Parti cesarei: il 43% non è giustificato

Il 43% dei parti cesarei fatti nel 2010 in Italia è “ingiustificato”. Lo dicono, crudamente, i dati dell’indagine nazionale condotta dal Ministero della Salute. Nel 2010 ci sono stati 482.195 parti, tra naturali e cesarei: questi ultimi sono stati il 29,31% del totale e per il 43% si sono trovate troppe diagnosi di posizione anomala del feto, condizione fortemente associata al taglio cesareo.
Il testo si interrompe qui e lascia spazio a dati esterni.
(** All passes of a run of the task send each record as often as it is due, and nothing else. *)
Lemma transmit_passes_sent fuel t s s' e :
  is_started_ s = true -> st_tasks_created_ s = true -> IsOnline device = true -> sending_wf s ->
  transmit_passes fuel true device t s = Some (s', e) ->
  Permutation (frames_sent e) (frames_due (st_base_can_id_ s) (announced s)).
Proof.
  intros Hst Ht Hon. revert t s e Hst Ht. induction fuel as [|fuel IH]; intros t s e Hst Ht Hs; [done|]. cbn [transmit_passes].
  destruct (Transmit_pass t true device s Hst Hon Hs) as (_ & Harm & _ & _ & Hs' & _).
  rewrite Transmit_run in Harm, Hs' |- * by done. unfold state_of, effects_of in *. cbn [fst snd env_bus_valid env_now] in *.
  set (env := mkEnv t true) in *. set (peers := network_devices STATE_ACK_PEERS_MAX) in *. rewrite Harm. clear Harm.
  pose proof (pass_due env (st_base_can_id_ s) _ (announced_ok s Hs)) as Hp. cbv zeta in Hp. fold peers in Hp.
  rewrite <- frames_notification in Hp. fold (sent_records env peers s) in Hp.
  rewrite <- (frames_due_freed _ (TransmitRecord env peers <$> announced s).*1) in Hp.
  change (FreeAcknowledgedWithdrawals _) with (announced (passed env peers s)) in Hp.
  match goal with |- context [match ?o with Some _ => _ | None => Some (_, ?e1) end] =>
    assert (frames_sent e1 = frames_sent (notification device (st_base_can_id_ s) <$> sent_records env peers s)) as Hone end.
  { rewrite !frames_sent_app.
    assert (forall o : option Z, frames_sent ((fun d => Reschedule TransmitTask d) <$> option_list o) = []) as -> by by intros [].
    destruct (is_announce_all_pending_ s); by rewrite ?app_nil_r. }
  destruct (next_pass t (passed env peers s)) as [d|] eqn:Hn.
  - destruct (transmit_passes fuel true device (t + d) (passed env peers s)) as [[s2 e2]|] eqn:E; [|done].
    cbn [fmap option_fmap option_map]. intros [= -> <-]. specialize (IH _ (passed env peers s) _ Hst Ht Hs' E).
    match type of Hone with frames_sent ?e1 = _ =>
      change (Permutation (frames_sent (e1 ++ e2)) (frames_due (st_base_can_id_ s) (announced s))) end.
    rewrite frames_sent_app, Hone, IH. symmetry. exact Hp.
  - intros [<- <-]%(inj Some)%pair_equal_spec. rewrite Hone, Hp. symmetry. rewrite <- (app_nil_r (frames_sent _)) at 2. f_equiv.
    pose proof (next_pass_None _ _ Hn Ht) as Hu.
    assert (Forall (fun r => sends_due r = 0%nat) (announced (passed env peers s))) as Hz.
    { apply Forall_forall. intros r Hr. rewrite Forall_forall in Hu. unfold sends_due.
      rewrite (passed_pending env s r Hs Hr), bool_decide_eq_true_2 by (by apply Hu). done. }
    clear Hp. induction Hz as [|r l Hr _ IHl]; [done|].
    unfold frames_due. rewrite bind_cons, Hr.
    exact IHl.
Qed.
End sent.

(** C22. What is sent, and that it ends: from any reachable state of a started unit that stays ONLINE and hears no
    acknowledgement, the passes at the times the task armed itself for end after at most [sends_left] + 2 of them;
    then no record awaits an acknowledgement.  On a valid bus all the frames they sent are, up to their order, the
    notification of each record's value [sends_due] times and nothing else: an announcement four times, or once when
    no peer is there to acknowledge it, and a record that was sent before as often as it has retransmissions left. *)
Theorem retransmissions_end {N : NetworkInfo} base l bus_valid device t :
  Forall step_ok l ->
  let s := (run_state_steps l (NewStateService base)).1 in
  is_started_ s = true -> st_tasks_created_ s = true -> IsOnline device = true ->
  exists s' e, transmit_passes (S (S (sends_left s))) bus_valid device t s = Some (s', e) /\
    Forall (fun r => lr_unacknowledged r = []) (local_records_ s') /\
    (sends_left s <= SENDS_MAX * length (local_records_ s))%nat /\
    Forall (fun r => sends_due r <= SENDS_MAX)%nat (announced s) /\
    (bus_valid = true ->
     Permutation (frames_sent e) (announced s ≫= fun r => replicate (sends_due r)
       (GetStateChangeRequestCanId (st_base_can_id_ s), StateChange_ToCanFrame (RecordMessage device r)))).
Proof.
  intros Hok s Hst Ht Hon. pose proof (run_sending_wf base l Hok) as Hs. fold s in Hs. clearbody s. clear Hok l base.
  destruct (passes_end bus_valid device t s Hst Ht Hon Hs) as (s' & e & E & Hu). exists s', e.
  split_and!; [done|done|by apply sends_left_max| |].
  - apply Forall_true. intros r. unfold sends_due, SENDS_MAX. repeat case_match; lia.
  - intros ->. by apply (transmit_passes_sent device (S (S (sends_left s))) t s s' e).
Qed.
End ending.

(** Two records announced to two peers that never acknowledge. *)
Definition sample_announcement : list StateStep :=
  sample_step <$> [StInitialize; StStart (fun _ => 1); StSetLocal 1 [7]; StSetLocal 2 [8; 9]].

#[local] Existing Instance default_config.
#[local] Existing Instance sample_crc.

Lemma retransmissions_end_witness :
  let s := (@run_state_steps default_config sample_crc sample_announcement (NewStateService 1792)).1 in
  exists s' e, @transmit_passes (sample_network [1; 2; 3]) (S (S (sends_left s))) true (online_device 1) 0 s = Some (s', e) /\
    Forall (fun r => lr_unacknowledged r = []) (local_records_ s') /\
    Permutation (frames_sent e) (replicate 4 (Standard 1796, [1; 1; 1; 7]) ++ replicate 4 (Standard 1796, [1; 2; 2; 8; 9])).
Proof.
  intros s.
  destruct (@retransmissions_end default_config sample_crc (sample_network [1; 2; 3]) 1792 sample_announcement true (online_device 1) 0)
    as (s' & e & E & Hu & _ & _ & Hsent).
  - repeat (apply Forall_cons; split; [exact I || (split; [discriminate|reflexivity])|]). constructor.
  - vm_compute. reflexivity.
  - vm_compute. reflexivity.
  - vm_compute. reflexivity.
  - exists s', e. split; [exact E|]. split; [exact Hu|]. specialize (Hsent eq_refl).
    match type of Hsent with Permutation _ ?l => let v := eval vm_compute in l in change l with v in Hsent end. exact Hsent.
Defined.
I carabinieri dei Nas, che hanno prelevato cartelle cliniche in 78 ospedali pubblici e privati d’Italia, hanno trovato cartelle cliniche vuote, senza documentazione a supportare la diagnosi. Il record assoluto in Sicilia, con il 72% dei casi esaminati. I problemi dei cesarei non necessari non riguardano soltanto la spesa sanitaria ingiustificata, ma soprattutto i rischi per la salute delle neo mamme: una donna sottoposta a cesareo ha un rischio triplo di decesso a causa di complicanze e un rischio di lesioni fino a 37 volte maggiore. La principale complicanza è la rottura dell’utero in una successiva gravidanza, la cui probabilità dopo un taglio cesareo è di 42 volte superiore rispetto a un primo parto vaginale. È quindi “evidente – conclude il Ministero – che il taglio cesareo è un intervento chirurgico non privo di rischi e deve essere eseguito solo se si verificano le condizioni mediche che lo rendono necessario. Se non vi sono controindicazioni, il parto naturale è da preferire al taglio cesareo, per la tutela della salute della partoriente e del bambino”.